Goal of the exercise: For the entries below, the expected answer is the line with "Lemma scan_buildsWith h", the line with "-> Prop) (f", and every line between them, exactly as written, and nothing more.

--------------------------------

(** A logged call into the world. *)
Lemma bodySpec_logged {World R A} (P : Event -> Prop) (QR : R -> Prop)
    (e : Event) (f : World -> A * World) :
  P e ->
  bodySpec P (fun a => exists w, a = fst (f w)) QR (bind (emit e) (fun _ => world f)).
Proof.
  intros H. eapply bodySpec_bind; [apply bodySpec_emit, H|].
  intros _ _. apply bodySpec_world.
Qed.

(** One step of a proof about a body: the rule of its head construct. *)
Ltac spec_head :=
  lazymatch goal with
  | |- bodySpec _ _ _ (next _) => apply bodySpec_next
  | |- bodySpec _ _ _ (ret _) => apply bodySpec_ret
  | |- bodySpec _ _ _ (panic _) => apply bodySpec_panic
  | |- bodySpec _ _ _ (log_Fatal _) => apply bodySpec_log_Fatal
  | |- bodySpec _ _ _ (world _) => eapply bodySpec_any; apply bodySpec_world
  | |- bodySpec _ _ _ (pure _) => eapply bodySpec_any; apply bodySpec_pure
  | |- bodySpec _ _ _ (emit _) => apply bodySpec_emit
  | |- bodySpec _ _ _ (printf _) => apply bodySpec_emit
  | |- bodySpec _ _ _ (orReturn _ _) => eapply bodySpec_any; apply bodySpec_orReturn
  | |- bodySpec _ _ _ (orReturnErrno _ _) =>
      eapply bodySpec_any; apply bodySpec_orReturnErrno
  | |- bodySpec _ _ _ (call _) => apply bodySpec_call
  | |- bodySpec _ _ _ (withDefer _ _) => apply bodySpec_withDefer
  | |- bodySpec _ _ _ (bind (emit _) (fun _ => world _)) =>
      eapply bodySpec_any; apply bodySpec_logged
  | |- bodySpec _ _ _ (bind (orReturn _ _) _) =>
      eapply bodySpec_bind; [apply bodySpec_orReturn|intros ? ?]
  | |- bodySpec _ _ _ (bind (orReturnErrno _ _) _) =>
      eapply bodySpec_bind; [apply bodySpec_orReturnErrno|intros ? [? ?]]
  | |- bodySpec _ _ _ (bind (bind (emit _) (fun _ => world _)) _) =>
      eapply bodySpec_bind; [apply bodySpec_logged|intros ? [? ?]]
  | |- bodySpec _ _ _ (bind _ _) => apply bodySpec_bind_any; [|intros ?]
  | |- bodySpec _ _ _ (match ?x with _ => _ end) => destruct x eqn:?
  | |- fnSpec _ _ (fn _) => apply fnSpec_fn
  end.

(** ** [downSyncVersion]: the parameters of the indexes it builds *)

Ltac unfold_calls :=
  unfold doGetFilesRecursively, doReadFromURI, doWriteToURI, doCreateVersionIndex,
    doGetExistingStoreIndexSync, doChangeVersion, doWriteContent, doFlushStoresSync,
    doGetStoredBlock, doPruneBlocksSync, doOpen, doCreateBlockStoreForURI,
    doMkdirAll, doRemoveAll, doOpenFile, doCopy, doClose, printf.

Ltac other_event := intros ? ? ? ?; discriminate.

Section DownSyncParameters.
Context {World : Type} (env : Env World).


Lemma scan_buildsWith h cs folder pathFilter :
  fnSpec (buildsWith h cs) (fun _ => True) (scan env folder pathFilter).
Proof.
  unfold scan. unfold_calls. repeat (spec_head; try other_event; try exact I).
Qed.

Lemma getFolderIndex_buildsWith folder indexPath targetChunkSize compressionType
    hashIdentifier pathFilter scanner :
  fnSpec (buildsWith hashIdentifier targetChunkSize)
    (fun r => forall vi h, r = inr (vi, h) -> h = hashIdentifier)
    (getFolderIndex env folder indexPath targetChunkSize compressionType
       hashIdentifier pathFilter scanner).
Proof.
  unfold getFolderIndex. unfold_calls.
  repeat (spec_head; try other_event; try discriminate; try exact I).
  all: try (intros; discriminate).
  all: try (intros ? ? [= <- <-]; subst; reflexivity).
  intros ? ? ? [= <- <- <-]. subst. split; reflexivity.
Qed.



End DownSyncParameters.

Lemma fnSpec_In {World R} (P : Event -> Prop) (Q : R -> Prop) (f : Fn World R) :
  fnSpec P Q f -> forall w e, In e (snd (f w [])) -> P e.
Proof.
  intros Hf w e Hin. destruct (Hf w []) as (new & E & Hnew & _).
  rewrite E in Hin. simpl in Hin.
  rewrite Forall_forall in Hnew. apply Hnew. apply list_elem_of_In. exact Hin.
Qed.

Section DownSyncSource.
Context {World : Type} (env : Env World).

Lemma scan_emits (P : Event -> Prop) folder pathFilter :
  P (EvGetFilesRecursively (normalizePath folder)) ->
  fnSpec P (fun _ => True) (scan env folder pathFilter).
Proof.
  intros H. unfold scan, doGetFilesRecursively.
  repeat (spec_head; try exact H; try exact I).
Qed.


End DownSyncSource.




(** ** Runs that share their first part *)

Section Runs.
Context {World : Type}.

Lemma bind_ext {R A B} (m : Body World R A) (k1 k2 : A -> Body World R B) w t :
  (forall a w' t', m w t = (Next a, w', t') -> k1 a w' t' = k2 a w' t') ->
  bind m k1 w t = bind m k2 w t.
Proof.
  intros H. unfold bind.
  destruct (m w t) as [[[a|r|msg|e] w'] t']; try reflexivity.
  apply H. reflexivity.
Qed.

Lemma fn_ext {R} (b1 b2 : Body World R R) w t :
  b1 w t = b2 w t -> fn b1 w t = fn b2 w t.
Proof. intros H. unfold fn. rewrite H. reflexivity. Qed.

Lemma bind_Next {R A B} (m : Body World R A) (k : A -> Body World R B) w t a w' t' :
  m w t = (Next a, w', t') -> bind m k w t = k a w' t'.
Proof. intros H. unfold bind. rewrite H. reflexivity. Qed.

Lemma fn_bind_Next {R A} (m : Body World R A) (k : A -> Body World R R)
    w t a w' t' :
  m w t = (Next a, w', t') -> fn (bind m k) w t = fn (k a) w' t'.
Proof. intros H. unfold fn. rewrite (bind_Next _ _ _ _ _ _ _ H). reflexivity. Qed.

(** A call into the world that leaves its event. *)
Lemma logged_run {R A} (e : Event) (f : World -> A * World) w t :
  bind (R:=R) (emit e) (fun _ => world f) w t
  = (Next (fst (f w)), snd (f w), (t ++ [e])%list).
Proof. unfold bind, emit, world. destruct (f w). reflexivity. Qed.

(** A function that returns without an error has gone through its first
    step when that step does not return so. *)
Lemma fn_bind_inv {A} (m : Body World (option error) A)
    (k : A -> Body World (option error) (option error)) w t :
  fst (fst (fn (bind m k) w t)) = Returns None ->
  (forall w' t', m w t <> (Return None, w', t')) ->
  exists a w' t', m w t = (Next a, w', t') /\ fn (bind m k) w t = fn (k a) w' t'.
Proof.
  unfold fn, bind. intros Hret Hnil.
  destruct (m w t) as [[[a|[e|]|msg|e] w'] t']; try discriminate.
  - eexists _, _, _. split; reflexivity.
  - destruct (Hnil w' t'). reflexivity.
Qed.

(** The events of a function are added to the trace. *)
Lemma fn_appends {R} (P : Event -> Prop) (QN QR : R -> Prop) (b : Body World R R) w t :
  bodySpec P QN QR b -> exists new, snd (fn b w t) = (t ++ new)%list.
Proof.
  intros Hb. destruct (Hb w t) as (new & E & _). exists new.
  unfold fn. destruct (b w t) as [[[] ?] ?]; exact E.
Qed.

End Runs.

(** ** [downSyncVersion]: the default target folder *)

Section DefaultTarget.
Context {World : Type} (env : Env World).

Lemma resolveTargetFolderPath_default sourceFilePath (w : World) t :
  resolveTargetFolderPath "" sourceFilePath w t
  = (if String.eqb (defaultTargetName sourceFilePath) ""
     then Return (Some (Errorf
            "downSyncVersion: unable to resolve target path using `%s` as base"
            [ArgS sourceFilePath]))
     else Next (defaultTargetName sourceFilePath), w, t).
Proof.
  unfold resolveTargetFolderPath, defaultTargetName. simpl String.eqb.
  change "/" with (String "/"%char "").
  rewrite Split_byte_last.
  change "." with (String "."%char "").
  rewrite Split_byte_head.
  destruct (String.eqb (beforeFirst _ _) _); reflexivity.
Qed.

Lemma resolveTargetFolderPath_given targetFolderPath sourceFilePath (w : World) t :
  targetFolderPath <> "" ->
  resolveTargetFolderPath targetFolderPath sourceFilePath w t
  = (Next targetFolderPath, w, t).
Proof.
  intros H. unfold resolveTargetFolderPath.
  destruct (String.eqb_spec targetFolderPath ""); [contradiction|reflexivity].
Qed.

--------------------------------

Solution to this exercise:
Lemma scan_buildsWith h cs folder pathFilter :
  fnSpec (buildsWith h cs) (fun _ => True) (scan env folder pathFilter).
Proof.
  unfold scan. unfold_calls. repeat (spec_head; try other_event; try exact I).
Qed.

Lemma getFolderIndex_buildsWith folder indexPath targetChunkSize compressionType
    hashIdentifier pathFilter scanner :
  fnSpec (buildsWith hashIdentifier targetChunkSize)
    (fun r => forall vi h, r = inr (vi, h) -> h = hashIdentifier)
    (getFolderIndex env folder indexPath targetChunkSize compressionType
       hashIdentifier pathFilter scanner).
Proof.
  unfold getFolderIndex. unfold_calls.
  repeat (spec_head; try other_event; try discriminate; try exact I).
  all: try (intros; discriminate).
  all: try (intros ? ? [= <- <-]; subst; reflexivity).
  intros ? ? ? [= <- <- <-]. subst. split; reflexivity.
Qed.



End DownSyncParameters.

Lemma fnSpec_In {World R} (P : Event -> Prop) (Q : R -> Prop) (f : Fn World R) :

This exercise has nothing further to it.